間接ELISA是一種常用的酶聯免疫吸附試驗，用于檢測特定抗體，例如在感染性疾病診斷中檢測針對特定病原體的抗體。它通過使用二抗來放大信號，從而提高檢測的靈敏度。下面，我們將詳細介紹間接ELISA的原理和步驟。

間接ELISA原理

將純化的抗原包被在微孔板上。然后，加入待測樣本（例如血清），如果樣本中存在針對該抗原的特異性抗體（一抗），則一抗會與抗原結合。洗去未結合的一抗，以去除背景信號。接下來，加入針對一抗物種的酶標二抗，二抗會與結合在抗原上的一抗特異性結合。再次洗滌以去除未結合的二抗。最后，加入酶的底物，底物被酶催化產生可檢測的信號，例如顏色變化。通過測量信號的強度，可以定量或定性檢測樣本中目標抗體的含量。

間接ELISA步驟

步驟一：將已知抗原溶液加入到酶標板孔中，在 37°C 孵育 1-2 小時，或室溫孵育 2-4 小時，使抗原吸附到酶標板底部。最佳的孵育時間和溫度取決于所使用的抗原，可以參考自己試劑盒說明書進行孵育。

步驟二：包被后，用洗滌液（例如 PBS-Tween 20）洗滌酶標板 3-5 次，以去除未結合的抗原，用封閉緩沖液（如BSA或脫脂奶粉溶液）填充所有孔，封閉未結合的點，以防止非特異性結合。封閉步驟有助于減少背景信號，通常在室溫下孵育30分鐘至2小時或4℃過夜（孵育時間可以參考說明書），封閉后，再次用洗滌液洗滌酶標板 3-5 次，以去除多余的封閉液。

步驟三：封閉結束后，將待測樣本（如血清、細胞培養上清等）用合適的稀釋液（例如 PBS-Tween 20）進行稀釋。將稀釋后的樣本加入到相應的孔中，同時設置陽性對照和陰性對照。在 37°C 孵育 1-2 小時，或室溫孵育 2-4 小時，使抗體與包被的抗原充分結合。孵育結束后，用洗滌液（例如 PBS-Tween 20）洗滌酶標板 3-5 次，以去除未結合的抗體。

步驟四：完成樣本孵育后，用洗滌液（例如 PBS-Tween 20）洗滌酶標板 3-5 次，以去除未結合的抗體和其他樣本成分。
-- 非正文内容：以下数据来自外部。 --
(** * tlang: the lexer of [parse/lex.go] and the lazy value of [lazy.go]

    A shallow embedding of the scanner of the tlang template language
    (package [parse], file [lex.go]) and of the one-shot memoizer
    [LazyValue] (file [lazy.go]), with the properties of their
    specification stated and proved over the embedding.

    Conventions.
    - A Go [string] is a byte sequence: [list ascii].  A [rune], a [Pos] and
      an [int] are integers of [Z]; every position and counter of the lexer
      is bounded by the length of the input, so the 64-bit wrap-around of
      Go's [int] is never reached and is not written out.
    - [for i, r = range s] decodes UTF-8 as Go does: [range_str] lists the
      pairs [(i, r)] the loop body sees, and each loop of the source is a
      recursive function over that list which threads the variables the
      loop assigns.
    - A state function of the source takes the lexer by pointer, mutates it
      and returns an item and the next state; here it maps a lexer to the
      item, the next state and the lexer after the call.
    - [fmt.Sprintf] is kept symbolic: an error token holds the format
      string and the arguments given to [errorf]. *)

From Stdlib Require Import ZArith List Ascii String Bool Lia Zbitwise.
Import ListNotations.
Local Open Scope Z_scope.

(* ================================================================= *)
(** ** Go strings *)

Definition b2z (b : ascii) : Z := Z.of_N (N_of_ascii b).

(** [len(s)] *)
Definition len (s : list ascii) : Z := Z.of_nat (List.length s).

(** [s[i:]] *)
Definition slice_from (s : list ascii) (i : Z) : list ascii :=
  skipn (Z.to_nat i) s.

(** [s[:j]] *)
Definition slice_to (s : list ascii) (j : Z) : list ascii :=
  firstn (Z.to_nat j) s.

(** [s[i:j]] *)
Definition slice (s : list ascii) (i j : Z) : list ascii :=
  firstn (Z.to_nat (j - i)) (skipn (Z.to_nat i) s).

(** [s[i]], as an integer.  The source indexes a string only below its
    length; outside of it the model reads 0. *)
Definition byte_at (s : list ascii) (i : Z) : Z :=
  b2z (nth (Z.to_nat i) s zero).

(** A string literal of the source, as bytes. *)
Definition lit (s : string) : list ascii := list_ascii_of_string s.

(** The rune of an ASCII character literal. *)
Definition rune (c : ascii) : Z := b2z c.

Definition LF : Z := 10.   (* '\n' *)
Definition TAB : Z := 9.   (* '\t' *)
Definition CR : Z := 13.   (* '\r' *)
Definition SP : Z := 32.   (* ' '  *)
Definition BACKSLASH : Z := 92.
Definition SQUOTE : Z := 39.
Definition DQUOTE : Z := 34.
Definition BQUOTE : Z := 96.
洗滌時，將洗滌液注滿每個孔，靜置 1-2 分鐘后徹底倒掉，并輕拍酶標板邊緣以去除殘留液體。重復此步驟 3-5 次，或根據實際情況調整洗滌次數。也可以使用洗板機進行洗滌。

步驟五、加入針對樣本中抗體（例如人IgG）的酶標記的二抗，該二抗需特異性識別一抗的物種來源（例如兔）。例如，如果一抗是兔來源的抗體，則需要使用針對兔IgG的酶標二抗。二抗會與結合在抗原上的一抗結合。在 37°C 孵育 1-2 小時，或室溫孵育 2-4 小時。孵育結束后，用洗滌液（例如 PBS-Tween 20）洗滌酶標板 3-5 次，以去除未結合的酶標二抗。

步驟六：加入合適的底物溶液（如TMB或OPD），酶標二抗中的酶會催化底物產生顏色變化。顏色的深淺與樣本中抗體的量成正比。在顏色達到合適的深度后，加入終止液（例如硫酸或鹽酸）來停止顯色反應。使用酶標儀在特定波長下（例如，TMB為450 nm）讀取吸光度值。最后，根據吸光度值，結合標準曲線或其他方法，可以定量或定性分析樣本中抗體的含量。

  以上就是間接ELISA的基本原理和步驟。理解這些原理和步驟對于成功進行間接ELISA實驗至關重要。間接ELISA是一種用途廣泛的技術，可用于檢測各種抗體，并在傳染病診斷、免疫研究等領域具有廣泛的應用價值。